Meet Shimon Hayut, The Tinder Swindler

Beware the love rat posing as a billionaire playboy.

Meet Shimon Hayut, The Tinder Swindler

If he promises you the world then it’s likely he won’t deliver. One unfortunate Norwegian woman learnt that the hard way when she was conned out of $200,000 by an Israeli playboy who dubbed himself the ‘Prince of Diamonds’.

Cecilie Fjellhoy, 29, met Shimon Hayut, 28, on Tinder after the pair matched. She claims that she was swept off her feet by the ‘diamond dealer’ who would eventually swindle her and leave her mentally unstable after the ordeal.

“It’s just so painful. I just hate myself that I did this,” Fjellhoy told ABC News.

“I had to be put into a hospital. Psychiatric ward. Because of suicidal thoughts because I thought my life was over, like I didn’t see a way out. You’ve lost your boyfriend but he didn’t just dump you, he never existed, he was never your boyfriend.”

Shimon Hayut had convinced Fjellhoy that he was Simon Leviev, the son of Jewish billionaire diamond merchant Lev Leviev. Just four weeks into their courtship he requested that Fjellhoy take out a line of credit for him in her name as security measure against potential threats against his safety.

Hayut managed to use this ‘confidence fraud’ scheme to victimise multiple Scandinavian women and had previously been jailed in a Finnish prison for three years using the same tactics.

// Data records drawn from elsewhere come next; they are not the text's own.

(** The rounding of [q] taken apart: the exponent, the scaled number and
    its size. *)
Lemma round64_decompose q :
  ¬ q == 0 →
  ∃ (e : Z) (x : Q),
    (-1074 ≤ e)%Z ∧ x * 2 ^ e == q ∧
    round64 q = inject_Z (roundEven x) * 2 ^ e ∧
    Qabs x < 2 ^ 53 ∧ ((-1074 < e)%Z → 2 ^ 52 <= Qabs x).
Proof.
  intros Hq. exists (exponent q), (q / 2 ^ exponent q).
  pose proof (pow2_pos (exponent q)) as Hp.
  assert (Hx : q / 2 ^ exponent q * 2 ^ exponent q == q).
  { field. intros Hz. rewrite Hz in Hp. by apply Qlt_irrefl in Hp. }
  pose proof (Qabs_scaled _ _ _ Hp Hx) as Ha.
  destruct (ilog2_spec q Hq) as [Hlo Hhi].
  split_and!.
  - unfold exponent. lia.
  - done.
  - unfold round64. destruct (Qeq_bool q 0) eqn:Hb; [|done].
    by apply Qeq_bool_iff in Hb.
  - apply (Qmult_lt_r _ _ _ Hp). rewrite Ha, <- pow2_plus.
    eapply Qlt_le_trans; [exact Hhi|]. apply pow2_le. unfold exponent. lia.
  - intros He. apply (Qmult_le_r _ _ _ Hp). rewrite Ha, <- pow2_plus.
    eapply Qle_trans; [|exact Hlo]. apply pow2_le. unfold exponent in *. lia.
Qed.

Lemma round64_zero q : q == 0 → round64 q = 0.
Proof.
  intros Hq. unfold round64. destruct (Qeq_bool q 0) eqn:Hb; [done|].
  apply Qeq_bool_neq in Hb. done.
Qed.

(** A representable number written at a lower exponent. *)
Lemma representable_scaled m ey e :
  (e ≤ ey)%Z → inject_Z m * 2 ^ ey == inject_Z (m * 2 ^ (ey - e)) * 2 ^ e.
Proof.
  intros He. rewrite inject_Z_mult, pow2_Z by lia.
  rewrite <- Qmult_assoc, <- pow2_plus. by replace (ey - e + e)%Z with ey by lia.
Qed.
(** *** Gas *)

(** C8.  GetGasUsed resolves the transaction by the decoded hash first.
    When no transaction is found it fails with "transaction not found"
    and the estimator is not called; the estimator is called only on the
    transaction that was found, and a response is returned only with the
    estimator's result for it. *)
Theorem GetGasUsed_resolves_before_estimating :
  forall (req : HashRequest),
    (forall hash,
        FromHex L (HashRequest_Hash req) = (hash, None) ->
        GetTransaction neb hash = None ->
        GetGasUsed neb req
        = ((None, Some "transaction not found"), [Mark metricsRPCCounter]))
    /\ (forall tx,
          In (CallEstimateGas tx) (snd (GetGasUsed neb req)) ->
          exists hash,
            FromHex L (HashRequest_Hash req) = (hash, None)
            /\ GetTransaction neb hash = Some tx)
    /\ (forall resp,
          fst (fst (GetGasUsed neb req)) = Some resp ->
          exists hash tx gas,
            FromHex L (HashRequest_Hash req) = (hash, None)
            /\ GetTransaction neb hash = Some tx
            /\ EstimateGas neb tx = Ok gas
            /\ resp = {| Gas := Uint128_String L gas |})
    /\ (forall hash tx gas,
          FromHex L (HashRequest_Hash req) = (hash, None) ->
          GetTransaction neb hash = Some tx ->
          EstimateGas neb tx = Ok gas ->
          GetGasUsed neb req
          = ((Some {| Gas := Uint128_String L gas |}, None),
             [Mark metricsRPCCounter; CallEstimateGas tx])).
Proof.
  intros req. unfold GetGasUsed.
  destruct (FromHex L (HashRequest_Hash req)) as [hash [herr | ]] eqn:Hhex.
  - (* the hash does not decode *)
    run_handler. repeat split.
    + intros h Hh. discriminate Hh.
    + intros tx [H | []]. discriminate H.
    + intros resp H. discriminate H.
    + intros h tx gas Hh. discriminate Hh.
  - destruct (GetTransaction neb hash) as [tx | ] eqn:Htx.
    + destruct (EstimateGas neb tx) as [gas | err] eqn:Hgas;
        run_handler; repeat split.
      * intros h Hh Hnone. injection Hh as <-. congruence.
      * intros tx' [H | [H | []]]; [discriminate H | ].
        injection H as <-. exists hash. auto.
      * intros resp H. injection H as <-.
        exists hash, tx, gas. auto.
      * intros h tx' gas' Hh Htx' Hgas'. injection Hh as <-.
        rewrite Htx in Htx'. injection Htx' as <-.
        rewrite Hgas in Hgas'. injection Hgas' as <-. reflexivity.
      * intros h Hh Hnone. injection Hh as <-. congruence.
      * intros tx' [H | [H | []]]; [discriminate H | ].
        injection H as <-. exists hash. auto.
      * intros resp H. discriminate H.
      * intros h tx' gas' Hh Htx' Hgas'. injection Hh as <-.
        rewrite Htx in Htx'. injection Htx' as <-. congruence.
    + run_handler. repeat split.
      * intros tx [H | []]. discriminate H.
      * intros resp H. discriminate H.
      * intros h tx gas Hh Htx'. injection Hh as <-. congruence.
Qed.
(** * The asyncio reactor of the Cassandra driver
    ([cassandra/io/asyncioreactor.py]): a shallow embedding and its
    properties.

    Python values are modelled as the code has them: [bytes] as lists of
    bytes, Python integers as [Z], exceptions as an error result, objects
    with dynamic attributes as finite maps from attribute names.  The two
    coroutines [handle_write] and [handle_read] are modelled one loop
    iteration at a time, the socket answering through an explicit outcome;
    the calls into the base [Connection] class ([defunct],
    [process_io_buffer]) are recorded in a call log. *)

From Stdlib Require Import ZArith Lia.
From Stdlib.Strings Require Import Byte.
From stdpp Require Import base list gmap strings.

Local Open Scope Z_scope.

(** ** Python primitives *)

Module Py.

(** The exceptions the module raises or handles.  [socket.error] is
    [OSError]; the two TLS conditions derive from it. *)
Inductive exn : Type :=
| ValueError
| TypeError
| AttributeError
| NotImplementedError
| RuntimeError
| CancelledError
| SSLWantReadError
| SSLWantWriteError
| SocketError (errno : Z).

#[global] Instance exn_eq_dec : EqDecision exn.
Proof. solve_decision. Defined.

(** [isinstance(e, socket.error)] *)
Definition is_socket_error (e : exn) : bool :=
  match e with
  | SocketError _ | SSLWantReadError | SSLWantWriteError => true
  | _ => false
  end.

(** [isinstance(e, (ssl.SSLWantWriteError, ssl.SSLWantReadError))] *)
Definition is_ssl_want (e : exn) : bool :=
  match e with
  | SSLWantReadError | SSLWantWriteError => true
  | _ => false
  end.

(** A call either returns or raises. *)
Inductive result (A : Type) : Type :=
| Return (a : A)
| Raise (e : exn).
Arguments Return {A} a.
Arguments Raise {A} e.

#[global] Instance result_ret : MRet result := fun A a => Return a.
#[global] Instance result_bind : MBind result := fun A B k r =>
  match r with
  | Return a => k a
  | Raise e => Raise e
  end.

Definition bytes : Type := list byte.

#[global] Instance byte_eq_dec : EqDecision byte := Byte.byte_eq_dec.

(** [len(range(start, stop, step))], as CPython computes it. *)
Definition range_length (start stop step : Z) : Z :=
  if (0 <? step) && (start <? stop) then 1 + (stop - 1 - start) / step
  else if (step <? 0) && (stop <? start) then 1 + (start - 1 - stop) / (- step)
  else 0.

(** [range(start, stop, step)]: item [k] is [start + k * step]; a zero
    step raises [ValueError]. *)
Definition range (start stop step : Z) : result (list Z) :=
  if step =? 0 then Raise ValueError
  else Return (map (fun k : nat => start + Z.of_nat k * step)
                   (seq 0 (Z.to_nat (range_length start stop step)))).

(** A slice bound is taken from the end when negative and clamped to the
    length. *)
Definition slice_index (len i : Z) : Z :=
  if i <? 0 then Z.max 0 (i + len) else Z.min i len.

(** [data[lo:hi]] *)
Definition slice (data : bytes) (lo hi : Z) : bytes :=
  let len := Z.of_nat (length data) in
  let lo' := slice_index len lo in
  let hi' := slice_index len hi in
  take (Z.to_nat (hi' - lo')) (drop (Z.to_nat lo') data).

(** [io.BytesIO]: the content and the stream position. *)
Record BytesIO : Type := mkBytesIO {
  getvalue : bytes;
  tell : nat
}.
(** C6.  On an idle scheduler both [/stop] handlers answer 400 with
    "not_running" and leave the state as it is.  On a running one they clear
    the timer, reset the handle and answer "stopped".  Whatever starts,
    stops and ticks come, in any order, the handle and the timers agree: at
    most one timer, and one exactly when the handle is set. *)
Theorem stop_reports_and_cycles_are_safe (INTERVAL_SECONDS : number) :
  (forall s,
     intervalHandle s = None ->
     post_stop s =
       ({| http_status := 400;
           content := Json (VObj [ ("status", VStr "not_running") ]) |}, s) /\
     get_stop s =
       ({| http_status := 400; content := Text "not_running" |}, s)) /\
  (forall events h,
     intervalHandle (run INTERVAL_SECONDS events) = Some h ->
     let s := run INTERVAL_SECONDS events in
     let stopped :=
       {| intervalHandle := None; timers := [];
          next_timer := next_timer s; launched := launched s |} in
     post_stop s =
       ({| http_status := 200;
           content := Json (VObj [ ("status", VStr "stopped") ]) |},
        stopped) /\
     get_stop s =
       ({| http_status := 200; content := Text "stopped" |}, stopped)) /\
  (forall events,
     consistent (run INTERVAL_SECONDS events) /\
     (List.length (timers (run INTERVAL_SECONDS events)) <= 1)%nat).
Proof.
  split; [|split].
  - intros s H. split.
    + unfold post_stop. rewrite H. reflexivity.
    + unfold get_stop. rewrite H. reflexivity.
  - intros events h H s stopped.
    pose proof (run_consistent INTERVAL_SECONDS events) as C.
    unfold consistent in C. rewrite H in C. destruct C as [delay T].
    subst s stopped. split.
    + unfold post_stop. rewrite H, T, clearInterval_single. reflexivity.
    + unfold get_stop. rewrite H, T, clearInterval_single. reflexivity.
  - intros events. split; [apply run_consistent|].
    pose proof (run_consistent INTERVAL_SECONDS events) as C.
    unfold consistent in C.
    destruct (intervalHandle (run INTERVAL_SECONDS events)).
    + destruct C as [delay ->]. simpl. lia.
    + rewrite C. simpl. lia.
Qed.

(** * Further properties of the program *)

(** ** The normalizer reads thirteen members and nothing else *)

Lemma normalizer_by_members (Date_parse : string -> number) (now : Z)
  (raw : value) :
  nullish_value raw = false ->
  mapToPrimitives Date_parse now raw =
  (observedAt <- observedAt Date_parse now raw ;;
   locationName <- string_field raw "location" "name" (VStr "Unknown") ;;
   cloudiness <- numeric_field raw "clouds" "cloudiness_percent" ;;
   temperature <- numeric_field raw "main" "temperature_c" ;;
   humidity <- numeric_field raw "main" "humidity_percent" ;;
   pressure <- numeric_field raw "main" "pressure_hpa" ;;
   rain3h <- guarded_numeric_field raw "precipitation" "rain_3h_mm" ;;
   snow3h <- guarded_numeric_field raw "precipitation" "snow_3h_mm" ;;
   weatherDesc <- string_field raw "weather" "description" VNull ;;
   weatherIcon <- string_field raw "weather" "icon" VNull ;;
   windSpeed <- numeric_field raw "wind" "speed_ms" ;;
   windGust <- numeric_field raw "wind" "gust_ms" ;;
   windDeg <- numeric_field raw "wind" "direction_degrees" ;;
   observed_at <- Date_toISOString observedAt ;;
   Return (VObj [ ("observed_at", VStr observed_at);
                  ("location", locationName);
                  ("clouds", cloudiness);
                  ("main", temperature);
                  ("precipitation", nullish (nullish rain3h snow3h) VNull);
                  ("weather", weatherDesc);
                  ("wind", windSpeed);
                  ("raw_payload",
                   rawPayload weatherIcon humidity pressure windGust windDeg
                     rain3h snow3h) ])).
Proof. reflexivity. Qed.

(** X1.  Two documents that agree on [datetime_utc] and on the twelve
    converted members normalize alike, to the same observation or to the
    same error: no other part of a document reaches the output. *)
Theorem normalizer_reads_only_listed_members (Date_parse : string -> number)
  (now : Z) (raw raw' : value) :
  nullish_value raw = false ->
  nullish_value raw' = false ->
  Get raw "datetime_utc" = Get raw' "datetime_utc" ->
  (forall x y, In (x, y) converted_members ->
               member raw x y = member raw' x y) ->
  mapToPrimitives Date_parse now raw = mapToPrimitives Date_parse now raw'.
Proof.
  intros Hv Hv' Hd Hm.
  rewrite (normalizer_by_members _ _ raw Hv),
          (normalizer_by_members _ _ raw' Hv').
  unfold observedAt. rewrite Hd.
  rewrite !(string_field_member raw _ _ _ Hv),
          !(numeric_field_member raw _ _ Hv),
          !(guarded_numeric_field_member raw _ _ Hv),
          !(string_field_member raw' _ _ _ Hv'),
          !(numeric_field_member raw' _ _ Hv'),
          !(guarded_numeric_field_member raw' _ _ Hv').
  rewrite (Hm "location" "name"), (Hm "clouds" "cloudiness_percent"),
          (Hm "main" "temperature_c"), (Hm "main" "humidity_percent"),
          (Hm "main" "pressure_hpa"), (Hm "precipitation" "rain_3h_mm"),
          (Hm "precipitation" "snow_3h_mm"), (Hm "weather" "description"),
          (Hm "weather" "icon"), (Hm "wind" "speed_ms"), (Hm "wind" "gust_ms"),
          (Hm "wind" "direction_degrees")
    by (simpl; tauto).
  reflexivity.
Qed.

So what did Hayut spend the money on? Seducing other women.

After tricking Fjellhoy into applying for an American Express platinum card with a falsified income of $200,000, the ‘Tinder Swindler’ began maxing out the card, racking up two million Norwegian krone ($200,671) in expenses over 54 days. These expenses apparently went towards paying for Hayut’s two assistants, a bodyguard and flights around the world.

Fjellhoy told the Norwegian paper VG that her money was being spent on Louboutins in Bangkok, Gucci in Barcelona, accommodation at the Ritz Carlton in Berlin and at the Conservatory in Amsterdam. $75,000 was spent on the AMEX between March 2 and March 25. He was also using the money to seduce another Swedish female named Pernilla Sjoholm. Hayut apparently used the same ‘son of a billionaire’ story.

Sjoholm told VG that she also wired Hayut money to the sum of $35,000. This is on top of the $10,000 that Hayut took from Fjellhoy before using it to take his new girlfriend to the opera via limousine.

Whilst the swindle may seem obvious to some, Fjellhoy admits that she was taken in by his charms and believed Hayut was a real CEO who would eventually reimburse her. She says her own feelings of love towards Hayut were genuine but he was seducing other women at the same time he was sending her sweet good morning messages.

Fjellhoy says that she has learnt her lesson from the experience and is much less naive and trusting. Hayut, according to the Times of Israel, has been wanted for crimes in relation to theft, forgery and fraud since 2011. He also has a record in England, Norway and Sweden.